### [What you are asked to do]
Extract from the entries below, exactly as given, only the lines from the line containing "Inductive PyExc : Type" to the line containing "(** ** Characters *)", both lines included.

Saved entries

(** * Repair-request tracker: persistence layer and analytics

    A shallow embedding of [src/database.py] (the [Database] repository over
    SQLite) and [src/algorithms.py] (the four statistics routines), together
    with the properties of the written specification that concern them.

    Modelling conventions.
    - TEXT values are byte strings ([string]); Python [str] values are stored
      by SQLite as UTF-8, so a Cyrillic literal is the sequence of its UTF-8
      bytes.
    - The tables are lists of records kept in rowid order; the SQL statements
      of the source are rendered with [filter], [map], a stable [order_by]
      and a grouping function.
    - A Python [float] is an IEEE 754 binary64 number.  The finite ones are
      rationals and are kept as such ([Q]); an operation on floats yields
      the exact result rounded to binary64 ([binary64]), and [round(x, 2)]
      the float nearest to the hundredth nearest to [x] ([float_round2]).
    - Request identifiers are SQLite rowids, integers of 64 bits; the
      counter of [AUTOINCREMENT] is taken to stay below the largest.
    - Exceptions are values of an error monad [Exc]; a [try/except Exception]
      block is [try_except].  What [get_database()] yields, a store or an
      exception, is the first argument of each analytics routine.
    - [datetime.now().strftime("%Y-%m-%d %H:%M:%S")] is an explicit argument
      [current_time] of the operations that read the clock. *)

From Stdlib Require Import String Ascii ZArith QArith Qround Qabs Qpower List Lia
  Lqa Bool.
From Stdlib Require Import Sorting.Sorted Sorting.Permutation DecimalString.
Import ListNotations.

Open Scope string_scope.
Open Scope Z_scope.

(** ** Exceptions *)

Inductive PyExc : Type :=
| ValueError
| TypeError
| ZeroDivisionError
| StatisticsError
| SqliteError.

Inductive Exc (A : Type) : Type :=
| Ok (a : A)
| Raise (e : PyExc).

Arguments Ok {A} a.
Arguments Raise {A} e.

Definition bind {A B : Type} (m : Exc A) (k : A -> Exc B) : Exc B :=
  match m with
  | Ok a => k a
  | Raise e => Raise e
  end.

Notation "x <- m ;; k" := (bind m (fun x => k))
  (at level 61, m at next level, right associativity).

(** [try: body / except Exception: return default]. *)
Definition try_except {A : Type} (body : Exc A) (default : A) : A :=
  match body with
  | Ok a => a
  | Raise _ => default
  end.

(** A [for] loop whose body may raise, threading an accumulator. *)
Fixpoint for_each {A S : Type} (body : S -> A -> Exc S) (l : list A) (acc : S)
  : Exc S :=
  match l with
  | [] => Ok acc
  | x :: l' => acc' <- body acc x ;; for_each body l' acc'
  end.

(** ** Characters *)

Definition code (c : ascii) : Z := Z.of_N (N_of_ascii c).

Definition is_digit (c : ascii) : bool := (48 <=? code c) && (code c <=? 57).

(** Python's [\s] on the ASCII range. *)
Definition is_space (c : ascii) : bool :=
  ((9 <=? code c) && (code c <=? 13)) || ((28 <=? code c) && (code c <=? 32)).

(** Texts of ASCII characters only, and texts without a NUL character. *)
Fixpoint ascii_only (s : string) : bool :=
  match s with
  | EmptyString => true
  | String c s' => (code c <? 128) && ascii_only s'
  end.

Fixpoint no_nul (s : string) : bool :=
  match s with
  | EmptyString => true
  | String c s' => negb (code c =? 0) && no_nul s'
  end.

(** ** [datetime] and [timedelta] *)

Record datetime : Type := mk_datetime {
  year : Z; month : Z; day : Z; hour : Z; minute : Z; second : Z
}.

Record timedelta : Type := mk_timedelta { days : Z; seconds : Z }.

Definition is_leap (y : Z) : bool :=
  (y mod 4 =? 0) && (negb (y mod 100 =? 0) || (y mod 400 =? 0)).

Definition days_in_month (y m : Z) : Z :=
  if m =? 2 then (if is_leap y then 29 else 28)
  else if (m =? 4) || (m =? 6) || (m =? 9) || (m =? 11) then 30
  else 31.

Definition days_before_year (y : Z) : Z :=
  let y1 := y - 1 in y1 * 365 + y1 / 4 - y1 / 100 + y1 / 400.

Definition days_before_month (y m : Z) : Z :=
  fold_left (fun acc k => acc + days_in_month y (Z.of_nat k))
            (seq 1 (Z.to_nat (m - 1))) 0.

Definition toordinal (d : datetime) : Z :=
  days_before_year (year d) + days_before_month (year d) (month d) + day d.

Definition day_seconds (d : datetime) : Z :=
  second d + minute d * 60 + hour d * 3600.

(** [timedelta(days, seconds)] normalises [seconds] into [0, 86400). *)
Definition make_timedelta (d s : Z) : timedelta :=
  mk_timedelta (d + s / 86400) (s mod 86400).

### [Solution to the exercise]
Inductive PyExc : Type :=
| ValueError
| TypeError
| ZeroDivisionError
| StatisticsError
| SqliteError.

Inductive Exc (A : Type) : Type :=
| Ok (a : A)
| Raise (e : PyExc).

Arguments Ok {A} a.
Arguments Raise {A} e.

Definition bind {A B : Type} (m : Exc A) (k : A -> Exc B) : Exc B :=
  match m with
  | Ok a => k a
  | Raise e => Raise e
  end.

Notation "x <- m ;; k" := (bind m (fun x => k))
  (at level 61, m at next level, right associativity).

(** [try: body / except Exception: return default]. *)
Definition try_except {A : Type} (body : Exc A) (default : A) : A :=
  match body with
  | Ok a => a
  | Raise _ => default
  end.

(** A [for] loop whose body may raise, threading an accumulator. *)
Fixpoint for_each {A S : Type} (body : S -> A -> Exc S) (l : list A) (acc : S)
  : Exc S :=
  match l with
  | [] => Ok acc
  | x :: l' => acc' <- body acc x ;; for_each body l' acc'
  end.

(** ** Characters *)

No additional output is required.